### EXERCISE INSTRUCTIONS
Copies of all lines containing the string "errors" are needed from the data below.

(DATA UNDER STUDY)

Lemma apply_json_patches_atomic_witness :
  (* a valid replace followed by a remove of an unknown path *)
  (fst (PersonaTools.patch_tool
          [PersonaTools.replace_age; PersonaTools.remove_missing]
          PersonaTools.jane_state) = PersonaTools.jane_state
   /\ tool_error (snd (PersonaTools.patch_tool
                         [PersonaTools.replace_age; PersonaTools.remove_missing]
                         PersonaTools.jane_state)) = true)
  (* a replace whose result fails validation *)
  /\ (fst (PersonaTools.patch_tool [PersonaTools.age_to_text] PersonaTools.jane_state)
      = PersonaTools.jane_state
      /\ tool_error (snd (PersonaTools.patch_tool [PersonaTools.age_to_text]
                                                  PersonaTools.jane_state)) = true)
  (* a valid set of two: the age is replaced, then the name *)
  /\ (let st' := fst (PersonaTools.patch_tool
                        [PersonaTools.replace_age; PersonaTools.replace_name]
                        PersonaTools.jane_state) in
      current_extraction PersonaTools.jane_state
      = Some (JDict [("age", JInt 34); ("name", JStr "Jane")])
      /\ current_extraction st'
         = Some (JDict [("age", JInt 35); ("name", JStr "Janet")])
      /\ images st' = JDict []
      /\ existing_data st' = None
      /\ snd (view_existing_extraction st')
         = ToolReturned (JDict [("age", JInt 35); ("name", JStr "Janet")])
      /\ snd (PersonaTools.patch_tool
                [PersonaTools.replace_age; PersonaTools.replace_name]
                PersonaTools.jane_state)
         = ToolReturned (JDict [("status", JStr "success");
                                ("patches_applied", JInt 2)]))
  (* the same set, first entry then second *)
  /\ (exists mid,
         apply_patches_to_data Rfc6902.get_operation Rfc6902.operation_apply
                               (PersonaTools.jane 34) [PersonaTools.replace_age]
         = inr mid
         /\ apply_patches_to_data Rfc6902.get_operation Rfc6902.operation_apply
                                  mid [PersonaTools.replace_name]
            = inr (JDict [("age", JInt 35); ("name", JStr "Janet")])).
Proof.
  split; [|split; [|split]].
  - apply (proj1 (proj2
      (apply_json_patches_atomic _ Persona.validate Persona.model_dump _
         Rfc6902.get_operation Rfc6902.operation_apply
         [PersonaTools.replace_age; PersonaTools.remove_missing]
         PersonaTools.jane_state)) (PersonaTools.jane 34) eq_refl).
    exists [PersonaTools.replace_age], PersonaTools.remove_missing, [].
    split; [reflexivity|]. right.
    exists [Rfc6902.ReplaceOperation ["age"] (JInt 35)], (PersonaTools.jane 35),
      (Rfc6902.RemoveOperation ["missing"; "0"]),
      (Rfc6902.JsonPointerException "member not found").
    repeat split.
  - apply (proj1 (proj2 (proj2
      (apply_json_patches_atomic _ Persona.validate Persona.model_dump _
         Rfc6902.get_operation Rfc6902.operation_apply
         [PersonaTools.age_to_text] PersonaTools.jane_state)))
      (PersonaTools.jane 34)
      (JDict [("age", JStr "thirty-five"); ("name", JStr "Jane")])
      (Persona.ValidationError "validation errors for Persona"));
      reflexivity.
  - cbv zeta. split; [reflexivity|].
    apply (proj1 (proj2 (proj2 (proj2
      (apply_json_patches_atomic _ Persona.validate Persona.model_dump _
         Rfc6902.get_operation Rfc6902.operation_apply
         [PersonaTools.replace_age; PersonaTools.replace_name]
         PersonaTools.jane_state))))
      (PersonaTools.jane 34)
      (JDict [("age", JInt 35); ("name", JStr "Janet")])
      (Persona.mk 35 "Janet"));
      reflexivity.
  - apply (proj2 (proj2 (proj2 (proj2 (proj2
      (apply_json_patches_atomic _ Persona.validate Persona.model_dump _
         Rfc6902.get_operation Rfc6902.operation_apply
         [PersonaTools.replace_age; PersonaTools.replace_name]
         PersonaTools.jane_state))))
      (PersonaTools.jane 34)
      (JDict [("age", JInt 35); ("name", JStr "Janet")])
      eq_refl)
      [PersonaTools.replace_age] [PersonaTools.replace_name] eq_refl).
Defined.

Lemma apply_json_patches_requires_extraction_witness :
  (* a rejected extraction and a view, then a patch *)
  let calls := [CallExtractionTool (JDict [("name", JStr "Jane")]);
                CallViewExistingExtraction] in
  let st0 := agent_state
               (initial_world Persona.model_dump
                              "us.anthropic.claude-sonnet-4-20250514-v1:0" None None) in
  st0 = PersonaTools.empty_state
  /\ PersonaTools.patch_tool [PersonaTools.replace_age] (PersonaTools.tools calls st0)
     = (PersonaTools.tools calls st0,
        ToolReturned (JDict [("error", JStr "No current extraction to patch")]))
  /\ PersonaTools.tools calls st0 = st0.
Proof.
  cbv zeta. split; [reflexivity|].
  apply (proj1 (proj2
    (apply_json_patches_requires_extraction
       _ Persona.validate Persona.model_dump
       _ Rfc6902.get_operation Rfc6902.operation_apply
       [CallExtractionTool (JDict [("name", JStr "Jane")]);
        CallViewExistingExtraction]
       [PersonaTools.replace_age]
       ltac:(repeat constructor;
             exists (Persona.ValidationError "validation errors for Persona");
             reflexivity)))
    "us.anthropic.claude-sonnet-4-20250514-v1:0" None).
Defined.

(** C8, as stated, fails: the caller passes the record {age: 34, name:
    "Jane"} as existing_data and the model's only tool call is the
    patch tool.  No extraction_tool call is ever made, yet the patch is
    applied and the call returns the patched record. *)
Lemma patch_tool_applies_to_preloaded_data :
  let st0 := agent_state
               (initial_world Persona.model_dump
                              "us.anthropic.claude-sonnet-4-20250514-v1:0"
                              (Some (Persona.mk 34 "Jane")) None) in
  let r := structured_output_async
             Persona.validate Persona.model_dump
             Rfc6902.get_operation Rfc6902.operation_apply Scenario.only_patch
             "us.anthropic.claude-sonnet-4-20250514-v1:0"
             (Some (Persona.mk 34 "Jane")) false "Extraction" None in
  no_successful_extraction Persona.validate []
  /\ (forall n, tool_calls (Scenario.only_patch n)
                = [CallApplyJsonPatches [PersonaTools.replace_age]])
  /\ PersonaTools.patch_tool [PersonaTools.replace_age] st0
     <> (st0, ToolReturned (JDict [("error", JStr "No current extraction to patch")]))
  /\ snd (PersonaTools.patch_tool [PersonaTools.replace_age] st0)
     = ToolReturned (JDict [("status", JStr "success"); ("patches_applied", JInt 1)])
  /\ current_extraction (fst (PersonaTools.patch_tool [PersonaTools.replace_age] st0))
     = Some (JDict [("age", JInt 35); ("name", JStr "Jane")])
  /\ snd r = inr (Persona.mk 35 "Jane",
                  {| metering_key :=
                       "Extraction/bedrock/us.anthropic.claude-sonnet-4-20250514-v1:0";
                     metering_usage := mkUsage 150 5 155 0 0 |})
  /\ calls (fst r) = 1%nat.
Proof.
  cbv zeta. split; [constructor|]. split; [reflexivity|].
  split; [vm_compute; discriminate|].
  repeat split.
Qed.

Lemma empty_extraction_rejected_by_patch_tool_witness :
  let add_note := JDict [("op", JStr "add"); ("path", JStr "/note"); ("value", JStr "x")] in
  let st1 := fst (extraction_tool EmptyModel.validate EmptyModel.model_dump
                                  (JDict []) PersonaTools.empty_state) in
  snd (extraction_tool EmptyModel.validate EmptyModel.model_dump
                       (JDict []) PersonaTools.empty_state)
  = ToolReturned (JStr "Extraction succeeded, the data format is correct")
  /\ current_extraction st1 = Some (JDict [])
  /\ apply_json_patches EmptyModel.validate EmptyModel.model_dump
                        Rfc6902.get_operation Rfc6902.operation_apply
                        [add_note] st1
     = (st1, ToolReturned (JDict [("error", JStr "No current extraction to patch")])).
Proof.
  apply (empty_extraction_rejected_by_patch_tool _ EmptyModel.validate
           EmptyModel.model_dump _ Rfc6902.get_operation Rfc6902.operation_apply
           (JDict []) tt
           [JDict [("op", JStr "add"); ("path", JStr "/note"); ("value", JStr "x")]]
           PersonaTools.empty_state); reflexivity.
Defined.

(** ** The orchestration loop *)

Section OrchestrationFacts.

Variable TargetModel : Type.
Variable data_format : json -> PyExn + TargetModel.
Variable model_dump : TargetModel -> json.
Variable Operation : Type.
Variable get_operation : json -> PyExn + Operation.
Variable operation_apply : Operation -> json -> PyExn + json.
Variable model : nat -> Exchange.

Local Abbreviation invoke :=
  (invoke_async data_format model_dump get_operation operation_apply model).
Local Abbreviation retry :=
  (retry_loop data_format model_dump get_operation operation_apply model).
Local Abbreviation run :=
  (structured_output_async data_format model_dump get_operation operation_apply model).
Local Abbreviation start := (initial_world model_dump).

Lemma invoke_eta (w : World) :
  invoke w = (fst (invoke w), outcome (model (calls w))).
Proof. reflexivity. Qed.

Lemma invoke_calls (w : World) : calls (fst (invoke w)) = S (calls w).
Proof. reflexivity. Qed.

(End DATA UNDER STUDY)

### RESPONSE FOR THIS EXERCISE
      (Persona.ValidationError "validation errors for Persona"));
             exists (Persona.ValidationError "validation errors for Persona");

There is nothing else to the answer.